Camp was a glorious blur of learning new things, making new friends and enjoying the company of old friends, and just plain fun. I slept fully and deeply, ate hugely, ran and swam and biked and sailed and canoed and fished and hiked and built camp fires. I made up ghost stories I told around a flickering camp fire, and for the first time in my life, found I had a talent for storytelling. Encouraged by all those frightened faces, I made the stories scarier and more bizarre. One of the counselors, Jinx, whom I adored, took me aside after a night of ministering to terrified kids suffering from nightmares. She told me that it’s one thing to entertain, and quite another to show off. Gently, she explained that, in my desire to be popular, I had caused her and another counselor to lose their well-deserved sleep to comfort the scared girls. Not only that, but the same girls begged their parents to come take them home. The enormity of what I had done overwhelmed me and I felt truly guilty. (But I never lost that thrill of creating stories out of my head.)

One of the many attractions of being in camp was the gently-enforced rule to create your own nickname. This would be your “official” camp name. Mine was Spider. I hated spiders (still do), and although the nickname made sense to me then, I’ve forgotten why it did.

Our camp was across the lake from a Boy Scout camp, and once a summer, our camp visited their camp. There was horseback riding, crafts, a contest of camping skills such as building a camp fire in record time, making lean-to shelters and canoe races. There was a big dinner, and a dance at night.

My “Aha!” moment came while we were visiting. I was talking with a boy who had beaten my time at camp fire building, and we were comparing notes. I remember thinking that all boys weren’t horrible; this one was actually pretty nice, even if he had beaten me. Suddenly we both felt the ground shake beneath us, and one of my tent mates, a tiny girl from Bath, came galloping by on a horse. In the time it took for me to register that 1) the horse was out of control, 2) my friend was screaming in terror and in trouble, I ran up to the horse, grabbed the bridle and hung from it to slow him down. To my amazement, the horse actually came to a halt, and one of the three counselors who had come running down the hill after the horse was able to rescue my friend.

One of the counselors checked my friend over, determined she was not hurt, only badly scared. The first counselor gentled the horse, and lead him back to the barn. The last counselor took me by the shoulders and asked if I was all right. I nodded; I couldn’t seem to speak right then. He asked how I had known to do the right thing to stop the horse; I stammered that I really didn’t know–I had been just scared that my friend would be hurt. I don’t remember much after that, although a girl I still keep in touch with told me later that “everyone” was talking about how brave I was. All I remember to this day was dumbstruck wonder that I did what I did.

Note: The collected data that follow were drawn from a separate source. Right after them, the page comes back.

(* ===== verification/Wal.v ===== *)
(** * The write-ahead log (wal.rs)

    The segment header, the two payload forms (the flat record stream and the
    kind-bearing envelope), the control frames of two-phase commit, framing, the
    frames the append entry points build, and replay with its torn-tail rule.
    The checksum (CRC-32C) is a
    parameter: any function to [u32].  Replay hands each record to a callback;
    it runs in a monad of a callback state and an error, so a record delivered
    before a failure stays delivered. *)

From Stdlib Require Import ZArith Lia.
From Stdlib.Strings Require Import Byte.
From stdpp Require Import base list.
From S2P Require Import Prelude Encoding Codec Comparator Format.

Open Scope Z_scope.

(** ** Records *)

Record Record_ := mkRecord {
  r_key : list byte;
  r_value : list byte;
  r_seq : Z;
  r_ttl : Z;
  r_kind : Z;
}.

Definition r_tombstone (r : Record_) : bool :=
  (r_kind r =? KIND_DELETE) || (r_kind r =? KIND_SINGLE_DELETE).
Definition r_single_delete (r : Record_) : bool := r_kind r =? KIND_SINGLE_DELETE.

Inductive ReplayRecord : Type :=
| Point (r : Record_)
| RangeDelete (start end_ : list byte) (seq : Z)
| Prepare (id : list byte) (cf_ids : list Z) (records : list Record_)
| Decision_ (id : list byte) (commit : option (Z * Z)).

Definition replay_seq (r : ReplayRecord) : Z :=
  match r with
  | Point r => r_seq r
  | RangeDelete _ _ s => s
  | Prepare _ _ _ | Decision_ _ _ => 0
  end.

Inductive EnvelopeRecord : Type :=
| EPoint (r : Record_)
| ERange (start end_ : list byte) (seq : Z)
| EControl (kind : Z) (a b : list byte).

Definition ENVELOPE_TAG : byte := xff.
Definition ENVELOPE_SCHEMA_PER_CF : Z := 1.
Definition ENVELOPE_SCHEMA_UNIFIED : Z := 2.
Definition HEADER_SIZE : nat := 8.

(** [legacy_point]: the flat form has no kind field; the source panics on
    anything but a point. *)
Definition legacy_point (rec : EnvelopeRecord) : option Record_ :=
  match rec with EPoint r => Some r | _ => None end.

(** ** Encoding *)

Definition ttl_mods (ttl : Z) : Z := if ttl =? 0 then 0 else MOD_HAS_TTL.

Definition envelope_record_len (rec : EnvelopeRecord) : Z :=
  match rec with
  | EPoint r =>
      uvarint_len (r_kind r) + uvarint_len (ttl_mods (r_ttl r))
      + uvarint_len (zlen (r_key r)) + uvarint_len (zlen (r_value r)) + uvarint_len (r_seq r)
      + (if r_ttl r =? 0 then 0 else varint_len (r_ttl r))
      + zlen (r_key r) + zlen (r_value r)
  | ERange s e q =>
      uvarint_len KIND_RANGE_DELETE + uvarint_len 0 + uvarint_len (zlen s)
      + uvarint_len (zlen e) + uvarint_len q + zlen s + zlen e
  | EControl k a b =>
      uvarint_len k + uvarint_len 0 + uvarint_len (zlen a) + uvarint_len (zlen b)
      + uvarint_len 0 + zlen a + zlen b
  end.

(** The fields shared by the three shapes, in file order. *)
Definition encode_fields (kind mods sq ttl : Z) (a b : list byte) : list byte :=
  enc_uvarint kind ++ enc_uvarint mods ++ enc_uvarint (zlen a) ++ enc_uvarint (zlen b)
  ++ enc_uvarint sq ++ (if ttl =? 0 then [] else enc_varint ttl) ++ a ++ b.

Definition encode_envelope_record (rec : EnvelopeRecord) : list byte :=
  match rec with
  | EPoint r =>
      encode_fields (r_kind r) (ttl_mods (r_ttl r)) (r_seq r) (r_ttl r) (r_key r) (r_value r)
  | ERange s e q => encode_fields KIND_RANGE_DELETE 0 q 0 s e
  | EControl k a b => encode_fields k 0 0 0 a b
  end.

Definition record_flags (r : Record_) : Z :=
  normalized_entry_flags (r_tombstone r) (r_single_delete r) (negb (r_ttl r =? 0)) false.

Definition encode_record_body (r : Record_) : list byte :=
  byte_of_Z (record_flags r) :: enc_uvarint (zlen (r_key r)) ++ enc_uvarint (zlen (r_value r))
  ++ enc_uvarint (r_seq r) ++ (if r_ttl r =? 0 then [] else enc_varint (r_ttl r))
  ++ r_key r ++ r_value r.

Definition record_body_len (r : Record_) : Z :=
  1 + uvarint_len (zlen (r_key r)) + uvarint_len (zlen (r_value r)) + uvarint_len (r_seq r)
  + (if r_ttl r =? 0 then 0 else varint_len (r_ttl r)) + zlen (r_key r) + zlen (r_value r).

Definition sum_Z (l : list Z) : Z := foldr Z.add 0 l.

(** [frame_payload_len]; [None] is the panic of [legacy_point]. *)
Definition frame_payload_len (schema : option Z) (recs : list EnvelopeRecord) : option Z :=
  match schema with
  | None => rs ← mapM legacy_point recs; Some (sum_Z (map record_body_len rs))
  | Some sc =>
      Some (1 + uvarint_len sc + uvarint_len (Z.of_nat (length recs))
            + sum_Z (map envelope_record_len recs))
  end.

Definition frame_payload (schema : option Z) (recs : list EnvelopeRecord) : option (list byte) :=
  match schema with
  | None => rs ← mapM legacy_point recs; Some (concat (map encode_record_body rs))
  | Some sc =>
      Some (ENVELOPE_TAG :: enc_uvarint sc ++ enc_uvarint (Z.of_nat (length recs))
            ++ concat (map encode_envelope_record recs))
  end.

(** ** Decoding *)

Record RawRecord := mkRaw {
  raw_kind : Z;
  raw_mods : Z;
  raw_seq : Z;
  raw_ttl : Z;
  raw_a : list byte;
  raw_b : list byte;
}.

(** The two slots at the end of a record: [alen.checked_add(blen)], then the
    bounds check, then the two slices. *)
Definition dec_slots (alen blen : Z) : decoder (list byte * list byte) := fun p =>
  ensure? alen + blen <? 2 ^ 64 else Corruption ;;
  ensure? negb (zlen p <? alen + blen) else Corruption ;;
  Ok ((take (Z.to_nat alen) p, take (Z.to_nat blen) (drop (Z.to_nat alen) p)),
      drop (Z.to_nat (alen + blen)) p).

Definition decode_raw_record : decoder RawRecord := fun p =>
  let? (kind, p) := dec_uvarint Corruption p in
  let? _ := check_kind kind in
  let? (mods, p) := dec_uvarint Corruption p in
  let? _ := check_modifiers mods in
  let? (alen, p) := dec_uvarint Corruption p in
  let? (blen, p) := dec_uvarint Corruption p in
  let? (sq, p) := dec_uvarint Corruption p in
  let? (ttl, p) := if has_bit mods MOD_HAS_TTL then dec_varint Corruption p else Ok (0, p) in
  ensure? negb (has_bit mods MOD_HAS_VLOG) else Corruption ;;
  let? (ab, p) := dec_slots alen blen p in
  Ok (mkRaw kind mods sq ttl (fst ab) (snd ab), p).

Definition raw_to_point (r : RawRecord) : Record_ :=
  mkRecord (raw_a r) (raw_b r) (raw_seq r) (raw_ttl r) (raw_kind r).

Definition decode_envelope_record : decoder ReplayRecord := fun p =>
  let? (r, p) := decode_raw_record p in
  ensure? negb (is_control_kind (raw_kind r)) else Corruption ;;
  if raw_kind r =? KIND_RANGE_DELETE then
    ensure? raw_mods r =? 0 else Corruption ;;
    ensure? negb ((zlen (raw_a r) =? 0) || (zlen (raw_b r) =? 0)) else Corruption ;;
    Ok (RangeDelete (raw_a r) (raw_b r) (raw_seq r), p)
  else Ok (Point (raw_to_point r), p).

Definition control_id (a : list byte) : result (list byte) :=
  ensure? zlen a =? 16 else Corruption ;; Ok a.

(** One iteration of the loop of [decode_control_frame]. *)
Definition decode_control_record : decoder RawRecord := fun p =>
  ensure? negb (zlen p =? 0) else Corruption ;;
  let? (r, p) := decode_raw_record p in
  ensure? raw_seq r =? 0 else Corruption ;;
  ensure? negb (outside (raw_mods r) MOD_HAS_TTL) else Corruption ;;
  Ok (r, p).

(** [as_chunks::<8>] of the cf-id list. *)
Fixpoint chunks8 (fuel : nat) (b : list byte) : list Z :=
  match fuel with
  | O => []
  | S fuel =>
      if (length b <? 8)%nat then [] else from_le_bytes (take 8 b) :: chunks8 fuel (drop 8 b)
  end.

Definition is_prepared_kind (k : Z) : bool := is_point_kind k || (k =? KIND_MERGE).

Definition decode_control_frame (payload : list byte) (count : Z) : result ReplayRecord :=
  let? (raws, p) := dec_repeat Corruption decode_control_record count payload in
  ensure? zlen p =? 0 else Corruption ;;
  match raws with
  | [] => Err Corruption (* [raws[0]]: the caller refuses a zero count *)
  | head :: rest =>
      if raw_kind head =? KIND_PREPARE then
        ensure? raw_mods head =? 0 else Corruption ;;
        let? id := control_id (raw_a head) in
        ensure? zlen (raw_b head) mod 8 =? 0 else Corruption ;;
        ensure? forallb (fun r => is_prepared_kind (raw_kind r)) rest else Corruption ;;
        Ok (Prepare id (chunks8 (length (raw_b head)) (raw_b head)) (map raw_to_point rest))
      else if (raw_kind head =? KIND_COMMIT_DECISION) || (raw_kind head =? KIND_ABORT_DECISION) then
        ensure? (length raws =? 1)%nat else Corruption ;;
        ensure? raw_mods head =? 0 else Corruption ;;
        let? id := control_id (raw_a head) in
        if raw_kind head =? KIND_ABORT_DECISION then
          ensure? zlen (raw_b head) =? 0 else Corruption ;;
          Ok (Decision_ id None)
        else
          ensure? zlen (raw_b head) =? 16 else Corruption ;;
          Ok (Decision_ id (Some (from_le_bytes (take 8 (raw_b head)),
                                  from_le_bytes (drop 8 (raw_b head)))))
      else Err Corruption
  end.

Definition decode_record : decoder Record_ := fun p =>
  match p with
  | [] => Err Corruption
  | fb :: p =>
      let fl := Z_of_byte fb in
      let? _ := check_entry_flags fl in
      let? (klen, p) := dec_uvarint Corruption p in
      let? (vlen, p) := dec_uvarint Corruption p in
      let? (sq, p) := dec_uvarint Corruption p in
      let? (ttl, p) := if has_bit fl FLAG_HAS_TTL then dec_varint Corruption p else Ok (0, p) in
      let? (kv, p) := dec_slots klen vlen p in
      Ok (mkRecord (fst kv) (snd kv) sq ttl
            (point_kind (has_bit fl FLAG_TOMBSTONE) (has_bit fl FLAG_SINGLE_DELETE)), p)
  end.

(** ** Segment headers *)

Inductive WalLayout : Type := PerColumnFamily | Unified.

Record SegmentId := mkSegmentId { layout : WalLayout; generation : Z }.

(** ["YOLODBWL"]. *)
Definition SEG_MAGIC : list byte := [x59; x4f; x4c; x4f; x44; x42; x57; x4c].
Definition SEG_VERSION : Z := 1.
Definition SEGMENT_HEADER_LEN : nat := 32.
Definition LAYOUT_PER_CF : Z := 1.
Definition LAYOUT_UNIFIED : Z := 2.

Definition layout_byte (id : SegmentId) : Z :=
  match layout id with PerColumnFamily => LAYOUT_PER_CF | Unified => LAYOUT_UNIFIED end.

Inductive SegmentHead : Type := Valid | Empty.

(** The callback of a replay: its state, and the error it may return. *)
Section Replay.
Context (checksum : list byte -> Z).

Definition header_body (id : SegmentId) : list byte :=
  SEG_MAGIC ++ le_bytes 4 SEG_VERSION ++ [byte_of_Z (layout_byte id)] ++ repeat x00 3
  ++ le_bytes 8 (generation id) ++ repeat x00 4.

That happened decades ago, and, as Wendy told Peter Pan when he finally came for her; “My dear, I am ever so many years past 20.” I don’t understand why we get these glimmers of greatness any more than I did when I was 10. All I know is that that was my first moment of knowing that I was capable of more than I knew.

Do you remember your first “Aha!” moment? You probably do on some level, and maybe you never gave yourself credit for it. Believe me, these are the unexpected gifts we receive all through our lives. They seem to come out of nowhere, and there is no predicting them. We have all read about mothers who, after a car accident, were able to lift that car off their child. There are so many stories of men and women who put their own safety aside to help or carry another person down the stairs in the World Trade Center buildings during 9/11. There is the policeman who ran toward a car fire on the highway, reached through the window to pull the unconscious driver out before the engine blew. So many people, both First Responders or simply ordinary people, rushed into the street during the Boston Marathon bombings to help the injured and get them out of harm’s way.

Perhaps your “Aha!” moment hasn’t come yet. Trust me, it will. And trust me, you will know what to do.